Tutti, ma proprio tutti, lo tempestavano di domande sul virus: quanto durerà, come ci cureremo. E lui rispondeva, come un divulgatore scientifico fa. Che lo facesse pure con estrema chiarezza è un dettaglio.
Roberto Burioni, virologo al San Raffaele, non si è mai tirato indietro davanti ai mass media desiderosi di chiarimenti nel cuore della pandemia. Poi però si è pure sentito dire: «Sei sempre in tv, vieni pagato per altro, parli sempre». E lui, che è un uomo di scienza e non punta a fare il prezzemolino da prima serata, ha capito che era arrivato il momento di sparire dai riflettori. Era il 30 maggio quando l'infettivologo ha dichiarato: «Basta tv, basta interviste». E così ha fatto, usando come unico canale di comunicazione Twitter e i social. «Lì quotidianamente cerco di spiegare le novità scientifiche e chiarire ciò che accade».
Burioni è stato il primo, forse l'unico, a scegliere di limitare i suoi interventi televisivi, senza aspettare nessun Giorgio Trizzino della situazione. Lo ha fatto per buon senso. «Faccio il medico e voglio continuare a farlo - aveva dichiarato - Ho il solo desiderio di tornare in aula dai miei studenti che mi mancano». Per altro oggi Burioni, essendo professore universitario, con la cattedra di Microbiologia e Virologia all'università Vita e Salute San Raffaele, potrebbe dire in tv ciò che crede senza bisogno di nessuna autorizzazione da parte della sua struttura ospedaliera. Ma non intende farlo ancora per un bel po'.
La scelta era stata dettata, dice ora, «da un senso di misura» che non tutti hanno. «Pensare che, prima di maggio, io non andavo nelle trasmissioni a dibattere di Covid, andavo solo da Fabio Fazio la domenica sera per mezz'ora. Quindi semmai rubavo del tempo alla partita e non certo al laboratorio». Tanto gli era bastato per rendersi conto, come dichiarò la scorsa primavera, che «i tempi della tv non sono quelli della scienza. Si viene travisati. Mi hanno attribuito di tutto».
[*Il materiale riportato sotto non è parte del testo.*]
Lemma read64_in (s : list byte) (lo : Z) :
  0 <= lo → lo + 8 <= len s →
  ∃ v, (slice s lo (lo + 8) ≫= BigEndian.Uint64) = Ok v.
Proof.
  intros Hlo Hhi. rewrite slice_in by lia. cbn [mbind result_bind].
  apply Uint64_long. unfold len in Hhi. rewrite len_take_drop; lia.
Qed.

End Bytes.

Section HeaderProps.

Import openflow.

Lemma long_buffer_cons (data : list byte) :
  8 <= len data →
  ∃ b0 b1 b2 b3 b4 b5 b6 b7 rest,
    data = b0 :: b1 :: b2 :: b3 :: b4 :: b5 :: b6 :: b7 :: rest.
Proof.
  unfold len. intros H.
  destruct data as [|b0 [|b1 [|b2 [|b3 [|b4 [|b5 [|b6 [|b7 rest]]]]]]]];
    cbn [length] in H; try lia.
  repeat eexists.
Qed.

Lemma declared_length_cons (b0 b1 b2 b3 : byte) (rest : list byte) :
  declared_length (b0 :: b1 :: b2 :: b3 :: rest) = Some (byteZ b2 * 256 + byteZ b3).
Proof.
  unfold declared_length. rewrite slice_in.
  - cbn [Z.sub Z.to_nat Pos.to_nat Pos.iter_op Nat.add take drop Z.pos_sub Z.add
         Pos.add Pos.succ Z.opp Pos.pred_double].
    replace (Z.to_nat (4 - 2)) with 2%nat by lia.
    replace (Z.to_nat 2) with 2%nat by lia.
    cbn [take drop]. rewrite Uint16_value. reflexivity.
  - lia.
  - unfold len. cbn [length]. lia.
Qed.

Lemma declared_length_short (data : list byte) :
  len data < 4 → declared_length data = None.
Proof.
  intros H. unfold declared_length. rewrite slice_out by lia. reflexivity.
Qed.

Lemma declared_length_range (data : list byte) (l : Z) :
  declared_length data = Some l → 0 <= l < 65536 ∧ 4 <= len data.
Proof.
  destruct data as [|b0 [|b1 [|b2 [|b3 rest]]]];
    try (rewrite declared_length_short by (unfold len; cbn [length]; lia);
         discriminate).
  rewrite declared_length_cons. intros [= <-].
  pose proof (byteZ_range b2). pose proof (byteZ_range b3).
  unfold len. cbn [length]. lia.
Qed.

(** The header decoder on a buffer of at least 8 bytes. *)
Lemma Header_UnmarshalBinary_cons (b0 b1 b2 b3 b4 b5 b6 b7 : byte) (rest : list byte) :
  let data := b0 :: b1 :: b2 :: b3 :: b4 :: b5 :: b6 :: b7 :: rest in
  let l := byteZ b2 * 256 + byteZ b3 in
  ∃ x,
    Header_UnmarshalBinary data =
      if (l <? HeaderSize) || (len data <? l) then Err ErrInvalidPacketLength
      else Ok {| Version := byteZ b0; Type_ := byteZ b1; Length := l; XID := x |}.
Proof.
  intros data l. unfold Header_UnmarshalBinary.
  assert (Hlen : len data = 8 + len rest) by (unfold len, data; cbn [length]; lia).
  pose proof (len_nonneg rest) as Hrest.
  destruct (len data <? HeaderSize) eqn:E; [unfold HeaderSize in E; lia | ].
  destruct (index_in data 0 ltac:(lia)) as (v & -> & Hv).
  destruct (index_in data 1 ltac:(lia)) as (t & -> & Ht).
  cbn in Hv, Ht. injection Hv as <-. injection Ht as <-.
  cbn [mbind result_bind].
  rewrite (slice_in data 2 4) by lia.
  replace (Z.to_nat (4 - 2)) with 2%nat by lia.
  replace (Z.to_nat 2) with 2%nat by lia.
  cbn [mbind result_bind take drop data]. rewrite Uint16_value.
  rewrite (slice_in _ 4 8) by (fold data; lia).
  replace (Z.to_nat (8 - 4)) with 4%nat by lia.
  replace (Z.to_nat 4) with 4%nat by lia.
  cbn [mbind result_bind take drop BigEndian.Uint32].
  eexists. fold data. fold l. reflexivity.
Qed.

Lemma Header_UnmarshalBinary_short (data : list byte) :
  len data < 8 → Header_UnmarshalBinary data = Err ErrInvalidPacketLength.
Proof.
  intros H. unfold Header_UnmarshalBinary, HeaderSize.
  destruct (len data <? 8) eqn:E; [reflexivity | lia].
Qed.

(** The header decoder never leaves the buffer: it returns a header or
    [ErrInvalidPacketLength]. *)
Lemma Header_UnmarshalBinary_cases (data : list byte) :
  Header_UnmarshalBinary data = Err ErrInvalidPacketLength ∨
  ∃ h, Header_UnmarshalBinary data = Ok h ∧
       declared_length data = Some (Length h) ∧
       8 <= Length h <= len data ∧ Length h < 65536 ∧
       ∃ t, data !! 1%nat = Some t ∧ Type_ h = byteZ t.
Proof.
  destruct (Z.lt_ge_cases (len data) 8) as [Hshort | Hlong].
  - left. apply Header_UnmarshalBinary_short. exact Hshort.
  - destruct (long_buffer_cons data Hlong)
      as (b0 & b1 & b2 & b3 & b4 & b5 & b6 & b7 & rest & ->).
    destruct (Header_UnmarshalBinary_cons b0 b1 b2 b3 b4 b5 b6 b7 rest) as [x Hx].
    cbn zeta in Hx. rewrite Hx. unfold HeaderSize in *.
    destruct (_ || _) eqn:E; [left; reflexivity | right].
    eexists. split; [reflexivity | ]. cbn [Length Type_].
    rewrite declared_length_cons.
    pose proof (byteZ_range b2). pose proof (byteZ_range b3).
    apply orb_false_iff in E as [E1 E2].
    repeat split; try lia.
    exists b1. split; reflexivity.
Qed.

Lemma Header_UnmarshalBinary_accepts (data : list byte) (l : Z) :
  declared_length data = Some l → 8 <= l <= len data →
  ∃ h, Header_UnmarshalBinary data = Ok h ∧ Length h = l.
Proof.
  intros Hl Hrange.
  destruct (long_buffer_cons data ltac:(lia))
    as (b0 & b1 & b2 & b3 & b4 & b5 & b6 & b7 & rest & ->).
  rewrite declared_length_cons in Hl. injection Hl as <-.
  destruct (Header_UnmarshalBinary_cons b0 b1 b2 b3 b4 b5 b6 b7 rest) as [x Hx].
  cbn zeta in Hx. rewrite Hx. unfold HeaderSize in *.
  destruct (_ || _) eqn:E.
  - apply orb_true_iff in E as [E | E]; lia.
  - eexists. split; reflexivity.
Qed.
Da uomo di scienza, il virologo aveva capito una cosa: la sovraesposizione rende antipatici, anche quando si è bravi a comunicare e si dicono cose sensate. E lui, che era già parecchio sovraesposto sulla battaglia pro vaccini da ben prima che il Covid gelasse le nostre vite, ha fatto quel passo indietro che gli ha permesso di mantenere intatta l'autorevolezza di ciò che dice. Ha imparato però a usare molto bene i social.
E da lì approfondisce, chiarisce, corregge, posta articoli scientifici e aiuta a interpretare ciò che altrimenti non sarebbe comprensibile da noi non virologi. Gli hater non mancano nemmeno sui social, anzi. Ma ormai ha imparato a gestirli, consapevole che comunque i canali per sostenere la scienza e le vaccinazioni vanno trovati.